SUMMARY REPORTS OF EXCHANGE SCIENTISTS

1. Dr. Robert Young, NCI
Dr. Daniel Ihde, NCI
Dr. Robert Golbey, Memorial Sloan-Kettering Cancer Center

Dates of Visits: December 5-9, 1983

Summary of Activities
Drs. Young, Ihde, and Golbey participated in a series of seminars and visits in Tokyo and Nagoya, the primary focus of which was on three curable cancers, small cell lung cancer, testicular cancer, and ovarian cancer. These visits provided an opportunity to exchange information on clinical studies being carried out in both countries with these cancers.


2. Dr. Makoto Ogawa,
Cancer Chemotherapy Center, Tokyo

Dates of Visits: January 17-23, 1984

Dr. Ogawa participated in the Phase I-II meeting at NCI to exchange information on clinical trials. In addition, he visited Drs. Glenn Sheline and Theodore Philips at University of California at San Francisco.

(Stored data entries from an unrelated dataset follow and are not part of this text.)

(** The upstream is asked what the application asked: the method, the target at
    the upstream of the [provide] section, the body, and of the headers every one
    that is neither hop-by-hop nor listed by Connection, with all its values in
    order.  Content-Length is left to the client that sends the body, and a
    User-Agent is not made up. *)
Record asked_as (r : http_request) (upstream : string) (body : list byte) (u : upstream_request) : Prop := {
  as_method : up_method u = hr_method r;
  as_url : up_url u = "http://" +:+ upstream +:+ written_target r;
  as_host : up_host u = upstream;
  as_body : up_body u = body;
  as_header name : name <> "Content-Length"%string ->
    carried (hr_header r) name (hr_header r !! name) None (up_header u !! name);
  as_length : up_header u !! "Content-Length"%string = None;
  as_user_agent : up_no_user_agent u = true <-> up_header u !! "User-Agent"%string = None;
}.

(** The values of header [name] among what the application is given. *)
Definition app_values (name : string) : list app_event -> list string :=
  omap (fun e => match e with
    | AppHeader n v => if bool_decide (n = name) then Some v else None
    | _ => None
    end).

Definition is_app_header (e : app_event) : Prop := exists name value, e = AppHeader name value.

(** The application is shown what the upstream answered: its headers, then its
    status, then the pieces of its body as they were read, each flushed, then its
    trailers. *)
Record shown_as (status : Z) (header trailer : HTTPHeader) (reads : list (list byte)) (app : list app_event) : Prop := {
  sa_parts : exists heads trails,
    app = heads ++ [AppStatus (Z.to_N status); AppFlush] ++
          flat_map (fun bs => [AppBytes bs; AppFlush]) (filter (fun bs => bs <> []) reads) ++ trails /\
    Forall is_app_header heads /\ Forall is_app_header trails /\
    (forall name, carried header name (header_values header name) [] (app_values name heads)) /\
    (forall name, carried trailer name (header_values trailer name) [] (app_values ("Trailer:" +:+ name) trails));
  sa_body : concat (omap (fun e => match e with AppBytes bs => Some bs | _ => None end) app) = concat reads;
}.

Lemma target_written r : target r = written_target r.
Proof. unfold target, written_target. by destruct (hr_RequestURI r). Qed.

Lemma to_upstream_asked_as j service r body p :
  served (hr_header r) ->
  asked_as r (prov_Upstream p) body
    (to_upstream (mkRequest j service (hr_method r) (target r) (requestHeaders (hr_header r) (len body))) p body).
Proof.
  intros Hs. split; try done.
  - simpl. by rewrite target_written.
  - intros name Hn. cbn [up_header to_upstream req_Headers]. rewrite request_roundtrip by done. apply kept_carried.
  - simpl. by rewrite toHTTP_lookup.
  - simpl. set (v := toHTTP _ _ !! _). by destruct v.
Qed.

Abbreviation as_headers := (map (fun h : string * string => AppHeader h.1 h.2)).

Lemma as_headers_are l : Forall is_app_header (as_headers l).
Proof. apply Forall_forall. intros e (h & -> & _)%list_elem_of_fmap. by repeat eexists. Qed.

Lemma no_bytes (hs : list (string * string)) :
  omap (fun e => match e with AppBytes bs => Some bs | _ => None end) (as_headers hs) = [].
Proof. by induction hs. Qed.

Lemma head_values name hs :
  app_values name (as_headers (head_headers hs)) = if hopByHop name then [] else wire_values name hs.
Proof.
  induction hs as [|[n v] hs IH]; [by destruct (hopByHop name)|].
  change (mkHeader n v :: hs) with ([mkHeader n v] ++ hs). unfold head_headers, app_values in *.
  rewrite omap_app, map_app, omap_app, IH, wire_values_app. clear IH. cbn.
  destruct (decide (CanonicalMIMEHeaderKey n = name)) as [<-|Hn].
  - rewrite !bool_decide_true by done. by destruct (hopByHop (CanonicalMIMEHeaderKey n)); cbn; rewrite ?bool_decide_true by done.
  - rewrite !bool_decide_false by done.
    destruct (hopByHop (CanonicalMIMEHeaderKey n)); cbn; rewrite ?bool_decide_false by done; by destruct (hopByHop name).
Qed.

Summary Reports on Biochemical Modulators Meeting and Phase I Working Group Meeting

The meeting held during 18-19 January, 1984 in National Cancer Institute (NCI) in Bethesda, Washington, D.C. was divided into two parts; Biochemical Modulators Meeting and Phase I Working Group Meeting.
1. Biochemical Modulators Meeting
The experimental and clinical results of biochemical modifications including methotrexate (MTX) plus 5-fluorouracil (5FU), 5FU plus citovorum factore (CF) rescue, PALA plus 5FU, cytosine arabinoside plus MTX and activicin plus cytosine arabinoside were presented in this meeting. Among these methods, a sequential use of MTX and 5FU has been most extensively tested in head and neck tumors, gastrointestinal tumors and others. However, it appears that the optimal dose and timing to deliver both drugs has not yet established, while most investigators have used 1-3 hours intervals.
Concerning with timing to use MTX and 5FU, Cadman in University of San Francisco presented an experimental evidence suggesting that more than 24 hours will be necessary in order to achieve sufficient accumulation of PRPP, which is a key metabolite relating to binding of FdUMP to thymidylate, an active compound of synthesis which could contribute to the enhanced cell kill.
Bruckner in Mount Sainai Hospital presented their preliminary results of a simultaneous combination of 5FU and CF rescue which was designed in order to reduce toxicity and therefore to enhance clinical efficacy of 5FU.
This approach is a similar modality to the high dose MTX and CF rescue which showed a significantly enhanced activity over MTX alone for lymphomas, osteogenic sarcoma and others. However, his result suggested that CF did not conribute for reduction of gastrointestinal and central nervous toxicities of 5FU.
Overall, biochemical modification purposing enhancement of antitumor efficacy and/or reduction of toxicity is an attractive investigational direction, however none of these attempt appears to have established its clinical usefullness until now.
2. Phase I Working Group Meeting
The results of Phase I trials of various new antitumor agents were presented by investigators in USA and in Early Clinical Trial Group (ECTG) in EORTC. Thirty minutes were given for me to review current results of new drugs developing in Japan and, therefore, I summarized experimental and clinical results of an anthracycline: THP-adriamycin, antimetabolites: PL-AC, SM-l08, UFT and 5’DFUR, a new cisplatin: 1-OHP and others.
Major drugs reported from USA and ECTG were 2nd generation compounds of cisplatin: CBDCA, CHIP, TNO-6 and JM-40; analogs of adriamycin: Epirubicin, Idarubicin and Esorubicin, a new bleomycin: tallysornycin, and others. Furthermore, methodology of Phase I trial in children was reviewed by Marsoni in the NCI.
Firstly, eighty percent of an optimal dose determined by adult's Phase I trial is safe to be selected as an initial dose in children. Secondly, the modified Fibonacc's method was used to escalate the doses, but the doses of each step can increase upto 100% until reaching a subtoxic dose. Thirdly the dose limiting toxicities is the same in both children and adults. Finally, the maximum tolerated doses decided in children were mostly higher doses than those in adults.
It is well recognized that incidences of pediatric solid tumors which are major target tumors relected for Phase I trial are much less than those in adults, so that an efficient methodology to conclude Phase I trial is essential.
Thus, in this respect, this presentation was educational and, in my opinion, the independent Phase I trial from adults is definitively necessary in order to determine the optimal dose and schedule in children. The chance given for me to attend this meeting was extremely precious, because informations of new drugs were obtained through presentations and by personal communications with participants including my friends.